Date: February 08, 2008 at 14:42:48
From: Thomas
Age: 60
Subject: Re: Thanks!

Of course I agree with you 100 per cent. "Pressure" wasn't what I had in mind, but an open discussion about desires. Then the guy has to be very sensitive to the particular woman he is involved with, how "ready" she is to disregard her dislikes to please, and so on. If she's incredibly eager to please he shouldn't necessarily believe her about what she's willing to do. Things like facial expressions and tone of voice are important. There's a difference between, "It sounds yucky, but I'd like to try it anyway, maybe it wil lbe fun" and "OK, if you really really want it." Even then, how to understand lines like those depends on knowing the people involved.

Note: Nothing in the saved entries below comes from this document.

(** A call that fails sets the context's error. *)
Class HiredisLaws (W : Type) `{Hiredis W} : Prop := {
  law_timeout w c tv w' : redisSetTimeout w c tv = (REDIS_ERR, w') -> ctx_err w' c <> 0;
}.

Inductive rcall :=
| RConnect (c : Z)
| RFree (c : Z)
| RAuth (c : Z) (reply : option redisReply)
| RCommand (c : Z) (argv : list bytes) (reply : option redisReply).

Section client.
Context {W : Type} {HW : Hiredis W}.

Record redis_client := MkRedisClient {
  rc_context : option Z;
  rc_connState : bool;
  rc_param : redis_client_connect_param;
  rc_world : W;
  rc_trace : list rcall;
}.

Definition new_redis_client (w : W) : redis_client :=
  MkRedisClient None false (MkRedisParam (lit "127.0.0.1") 6379 [] [] 1000 0) w [].

Definition flushConnState (state : bool) (s : redis_client) : redis_client :=
  MkRedisClient (rc_context s) state (rc_param s) (rc_world s) (rc_trace s).

Definition getConnState (s : redis_client) : bool := rc_connState s.

(** The world after a call that is recorded. *)
Definition called (e : list rcall) (w : W) (s : redis_client) : redis_client :=
  MkRedisClient (rc_context s) (rc_connState s) (rc_param s) w (rc_trace s ++ e).

Definition set_context (c : option Z) (s : redis_client) : redis_client :=
  MkRedisClient c (rc_connState s) (rc_param s) (rc_world s) (rc_trace s).

Definition close (s : redis_client) : redis_client :=
  let s :=
    match rc_context s with
    | Some c => set_context None (called [RFree c] (redisFree (rc_world s) c) s)
    | None => s
    end in
  flushConnState false s.

Definition timeval_of (timeout : Z) : timeval := (Z.quot timeout 1000, Z.rem timeout 1000 * 1000).

Definition setTimeout (timeout : Z) (s : redis_client) : Z * redis_client :=
  match rc_context s with
  | None => (-1, s)
  | Some c => let '(rc, w) := redisSetTimeout (rc_world s) c (timeval_of timeout) in (rc, called [] w s)
  end.

Definition auth_errmsg (err : Z) (errstr : option bytes) (reply : option redisReply) : bytes :=
  match (if err =? 0 then None else errstr), reply with
  | Some m, _ => m
  | None, Some r => if r_type r =? REDIS_REPLY_ERROR then default (lit "unknown error") (r_str r) else lit "unknown error"
  | None, None => lit "unknown error"
  end.

(** The result, [err], [errmsg] and the client. *)
Definition connect (s : redis_client) : Z * Z * bytes * redis_client :=
  let s := close s in
  let tv := timeval_of (rp_timeout (rc_param s)) in
  let '(c, w) := redisConnectWithTimeout (rc_world s) (c_str (rp_host (rc_param s))) (rp_port (rc_param s)) tv in
  let s := set_context c (called (RConnect <$> option_list c) w s) in
  match c with
  | None => (-1, REDIS_ERR_OOM, lit "redisConnectWithTimeout returned null (out of memory)", s)
  | Some c =>
      if negb (ctx_err w c =? 0)
      then (-2, ctx_err w c, default (lit "unknown error") (ctx_errstr w c), close s)
      else
        let '(rc, w) := redisSetTimeout w c tv in
        let s := called [] w s in
        if REDIS_ERR =? rc
        then (-3, ctx_err w c, default (lit "redisSetTimeout failed") (ctx_errstr w c), close s)
        else if bool_decide (rp_auth_str (rc_param s) = []) then (0, 0, [], flushConnState true s)
        else
          let '(reply, w) := redisCommandArgv w c [lit "AUTH"; rp_auth_str (rc_param s)] in
          let s := called [RAuth c reply] w s in
          let failed := match reply with None => true | Some r => r_type r =? REDIS_REPLY_ERROR end in
          if failed || negb (ctx_err w c =? 0) then
            (-4, (if ctx_err w c =? 0 then REDIS_REPLY_ERROR else ctx_err w c),
             auth_errmsg (ctx_err w c) (ctx_errstr w c) reply, close s)
          else (0, 0, [], flushConnState true s)
  end.
(* ===== verification/MysqlClient.v ===== *)
(** * The MySQL client ([mysql_client] of [wjp/mysql_client.hpp])

    libmysqlclient is the interface [MySQL]: one operation per call, on an
    abstract world [W], for the one handle and the one statement a client has at
    a time. [mc_trace] is a ghost, the calls that change something on the
    server. A method is a computation ([Effect]); [goto exit] is an exit. *)

From Stdlib Require Import Strings.String.
From S2P Require Import Prelude Text Serialize DbReq Effect.
#[local] Open Scope effect_scope.
From S2P Require DbPool.

Record mysql_client_connect_param := MkMysqlParam {
  mp_host : bytes;
  mp_user : bytes;
  mp_passwd : bytes;
  mp_dbname : bytes;
  mp_port : Z;
  mp_autocommit : bool;
}.

(** What [mysql_stmt_fetch] leaves of a column: null or not, the length of the
    value, and the bytes it wrote to the buffer. *)
Record fetched := MkFetched { f_null : bool; f_length : Z; f_data : bytes }.

(** The type and the length of a [MYSQL_FIELD]; the type and the buffer size of
    a [MYSQL_BIND]. *)
Abbreviation field := (Z * Z)%type.
Abbreviation bind_out := (Z * Z)%type.

Class MySQL (W : Type) := {
  mysql_init : W -> bool * W;
  mysql_real_connect : W -> mysql_client_connect_param -> bool * W;
  mysql_close : W -> W;
  mysql_query : W -> bytes -> Z * W;
  mysql_real_query : W -> bytes -> Z * W;
  mysql_errno : W -> Z;
  mysql_store_result : W -> option (list (list (option bytes))) * W;
  mysql_next_result : W -> Z * W;
  mysql_stmt_init : W -> bool * W;
  mysql_stmt_prepare : W -> bytes -> Z * W;
  mysql_stmt_errno : W -> Z;
  mysql_stmt_param_count : W -> Z;
  mysql_stmt_reset : W -> W;
  mysql_stmt_bind_param : W -> list bytes -> Z * W;
  mysql_stmt_result_metadata : W -> option (list field) * W;
  mysql_stmt_bind_result : W -> list bind_out -> Z * W;
  mysql_stmt_execute : W -> Z * W;
  mysql_stmt_store_result : W -> Z * W;
  mysql_stmt_num_rows : W -> Z;
  mysql_stmt_fetch : W -> (Z * list fetched) * W;
  mysql_stmt_close : W -> W;
}.

Inductive mcall :=
| MOpen
| MClose
| MQuery (sql : bytes) (rc : Z)
| MStmtOpen
| MExecute (row : list bytes) (rc : Z)
| MStmtClose.

Definition CR_CONNECTION_ERROR : Z := 2002.
Definition CR_SERVER_GONE_ERROR : Z := 2006.
Definition CR_SERVER_LOST : Z := 2013.
Definition MYSQL_NO_DATA : Z := 100.
Definition MAX_STRING_SIZE : Z := 65536.
Definition MAX_BLOB_SIZE : Z := 16 * 1048576.

Definition MYSQL_TYPE_TINY : Z := 1.
Definition MYSQL_TYPE_SHORT : Z := 2.
Definition MYSQL_TYPE_LONG : Z := 3.
Definition MYSQL_TYPE_FLOAT : Z := 4.
Definition MYSQL_TYPE_DOUBLE : Z := 5.
Definition MYSQL_TYPE_LONGLONG : Z := 8.
Definition MYSQL_TYPE_DATE : Z := 10.
Definition MYSQL_TYPE_TIME : Z := 11.
Definition MYSQL_TYPE_DATETIME : Z := 12.
Definition MYSQL_TYPE_VARCHAR : Z := 15.
Definition MYSQL_TYPE_JSON : Z := 245.
Definition MYSQL_TYPE_NEWDECIMAL : Z := 246.
Definition MYSQL_TYPE_TINY_BLOB : Z := 249.
Definition MYSQL_TYPE_MEDIUM_BLOB : Z := 250.
Definition MYSQL_TYPE_LONG_BLOB : Z := 251.
Definition MYSQL_TYPE_BLOB : Z := 252.
Definition MYSQL_TYPE_VAR_STRING : Z := 253.
Definition MYSQL_TYPE_STRING : Z := 254.
(** [sizeof(MYSQL_TIME)] on a 64-bit Linux. *)
Definition sizeof_MYSQL_TIME : Z := 40.

Definition one_of (t : Z) (types : list Z) : bool := existsb (Z.eqb t) types.

Definition blob_types : list Z := [MYSQL_TYPE_BLOB; MYSQL_TYPE_LONG_BLOB; MYSQL_TYPE_MEDIUM_BLOB; MYSQL_TYPE_TINY_BLOB].
Definition string_size (length : Z) : Z := if (0 <? length) && (length <? MAX_STRING_SIZE) then length + 1 else MAX_STRING_SIZE.
Definition blob_size (length : Z) : Z := if (0 <? length) && (length <? MAX_BLOB_SIZE) then length else MAX_BLOB_SIZE.

(** The switch of [bindStmtOut]. *)
Definition bind_typed (f : field) : bind_out :=
  let '(t, length) := f in
  if t =? MYSQL_TYPE_TINY then (MYSQL_TYPE_TINY, 1)
  else if t =? MYSQL_TYPE_SHORT then (MYSQL_TYPE_SHORT, 2)
  else if t =? MYSQL_TYPE_LONG then (MYSQL_TYPE_LONG, 4)
  else if t =? MYSQL_TYPE_LONGLONG then (MYSQL_TYPE_LONGLONG, 8)
  else if t =? MYSQL_TYPE_FLOAT then (MYSQL_TYPE_FLOAT, 4)
  else if t =? MYSQL_TYPE_DOUBLE then (MYSQL_TYPE_DOUBLE, 8)
  else if one_of t [MYSQL_TYPE_DATE; MYSQL_TYPE_TIME; MYSQL_TYPE_DATETIME] then (t, sizeof_MYSQL_TIME)
  else if one_of t blob_types then (MYSQL_TYPE_BLOB, blob_size length)
  else (MYSQL_TYPE_STRING, string_size length).

(** The switch of [bindStmtOutSimple]. *)
Definition bind_simple (f : field) : bind_out :=
  let '(t, length) := f in
  if one_of t [MYSQL_TYPE_VARCHAR; MYSQL_TYPE_STRING; MYSQL_TYPE_VAR_STRING; MYSQL_TYPE_JSON]
  then (MYSQL_TYPE_STRING, string_size length)
  else if one_of t blob_types then (MYSQL_TYPE_BLOB, blob_size length)
  else (MYSQL_TYPE_STRING, 32).

Section client.
Context {W : Type} {MW : MySQL W}.

Record mysql_client := MkMysqlClient {
  mc_client : bool;        (* _client is not null *)
  mc_connState : bool;
  mc_world : W;
  mc_trace : list mcall;
}.

Definition new_mysql_client (w : W) : mysql_client := MkMysqlClient false false w [].

Abbreviation M := (eff mysql_client).

(** A call of the library, and what it adds to the trace. *)
Definition call {A} (f : W -> A * W) (e : A -> list mcall) : M A :=
  fun s => let '(a, w) := f (mc_world s) in
           Some (a, MkMysqlClient (mc_client s) (mc_connState s) w (mc_trace s ++ e a)).
Definition quietly {A} (f : W -> A * W) : M A := call f (fun _ => []).
Definition effect (f : W -> W) (e : list mcall) : M unit := call (fun w => (tt, f w)) (fun _ => e).
End client.

Section methods.
Context {W : Type} {MW : MySQL W}.
Abbreviation client := (mysql_client (W:=W)).
Abbreviation M := (eff client).
Abbreviation E := (exc client).

Definition set_handle (h : bool) : M unit :=
  modify (fun s => MkMysqlClient h (mc_connState s) (mc_world s) (mc_trace s)).
Definition set_state (b : bool) : M unit :=
  modify (fun s => MkMysqlClient (mc_client s) b (mc_world s) (mc_trace s)).

Definition getConnState (s : client) : bool := mc_connState s.

Definition flushConnState (err : Z) : M unit :=
  if (err =? CR_CONNECTION_ERROR) || (err =? CR_SERVER_LOST) || (err =? CR_SERVER_GONE_ERROR) then set_state false else ret tt.

(** [flushConnState(mysql_errno(_client))], and for a statement. *)
Definition flush_errno : M unit := let* err := gets (fun s => mysql_errno (mc_world s)) in flushConnState err.
Definition flush_stmt_errno : M unit := let* err := gets (fun s => mysql_stmt_errno (mc_world s)) in flushConnState err.

Definition connect (param : mysql_client_connect_param) : M Z :=
  let* ok := call mysql_init (fun ok => if (ok : bool) then [MOpen] else []) in
  set_handle ok ;;
  if ok then
    let* ok := quietly (fun w => mysql_real_connect w param) in
    if (ok : bool) then set_state true ;; ret 0
    else effect mysql_close [MClose] ;; set_handle false ;; ret (-1)
  else ret (-1).

Definition disconnect : M unit :=
  let* h := gets mc_client in
  (if (h : bool) then effect mysql_close [MClose] ;; set_handle false else ret tt) ;;
  set_state false.

Definition query (sql : bytes) : M Z := call (fun w => mysql_query w (c_str sql)) (fun rc => [MQuery (c_str sql) rc]).

Definition isEmptyString (str : option bytes) : bool :=
  match str with None | Some [] => true | Some (b :: _) => Z_of_byte b =? 0 end.

(** [while (!mysql_next_result(_client))]: the further results are dropped. *)
Fixpoint drain_results (fuel : nat) : M unit :=
  match fuel with
  | O => undefined
  | S fuel =>
      let* rc := quietly mysql_next_result in
      if rc =? 0 then let* r := quietly mysql_store_result in drain_results fuel else ret tt
  end.

Definition begin : bytes := lit "begin;".
Definition commit : bytes := lit "commit;".
Definition rollback : bytes := lit "rollback;".

(** [rawQuery(sql, length, real, transaction)]; [sql] has [length] bytes. *)
Definition rawQuery (fuel : nat) (sql : option bytes) (real transaction : bool) : M Z :=
  match sql with
  | None => ret (-1)
  | Some text =>
      if isEmptyString sql then ret (-1)
      else
        let* h := gets mc_client in
        if negb (h : bool) then ret (-1)
        else
          let* brc := (if transaction then query begin else ret 0) in
          if negb (brc =? 0) then flush_errno ;; ret (-2)
          else
            let* rc := (if real then call (fun w => mysql_real_query w text) (fun rc => [MQuery text rc]) else query text) in
            (if negb (rc =? 0) then flush_errno
             else let* r := quietly mysql_store_result in drain_results fuel) ;;
            if transaction then
              let* trans_rc := query (if rc =? 0 then commit else rollback) in
              (if negb (trans_rc =? 0) then flush_errno else ret tt) ;;
              ret (if rc =? 0 then trans_rc else rc)
            else ret rc
  end.

(** The overloads of [execQuery]. *)
Definition execQuery (fuel : nat) (sql : option bytes) (transaction : bool) : M Z :=
  rawQuery fuel sql false transaction.

Definition execRealQuery (fuel : nat) (sql : option bytes) (transaction : bool) : M Z :=
  match sql with
  | Some [] => ret (-1)
  | _ => rawQuery fuel sql true transaction
  end.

I was trying to remember if I'd ever "pressured" a woman (or man) for anything in bed. I'm like you, really; if someone doesn't want it, then I don't really, except in fantasies sometime. I can only remembrer one example. I had a girlfriend years ago who had never masturbated and never had oral sex performed on her to orgasm and didn't like having oral sex performed on her. Curiously, she could come pretty easily from intercourse, and I feel sure she wasn't faking that. Once I tried to perform oral sex on her, without asking. She was quiet for a few minutes, and then started to breathe a bit differently, and then told me to stop, so I did. There was no more dicsussion about it until the next day, when she told me that she had asked me to stop because she felt that if she let me continue, she was going to have an orgasm.

Maybe with her I should have been more insistent, eh? I don't really think so; it's up to her as an adult to decide what she does or doesn't want. I tell this story (which I might have told here before, actually) since it's probably not the kind of thing you were thinking of.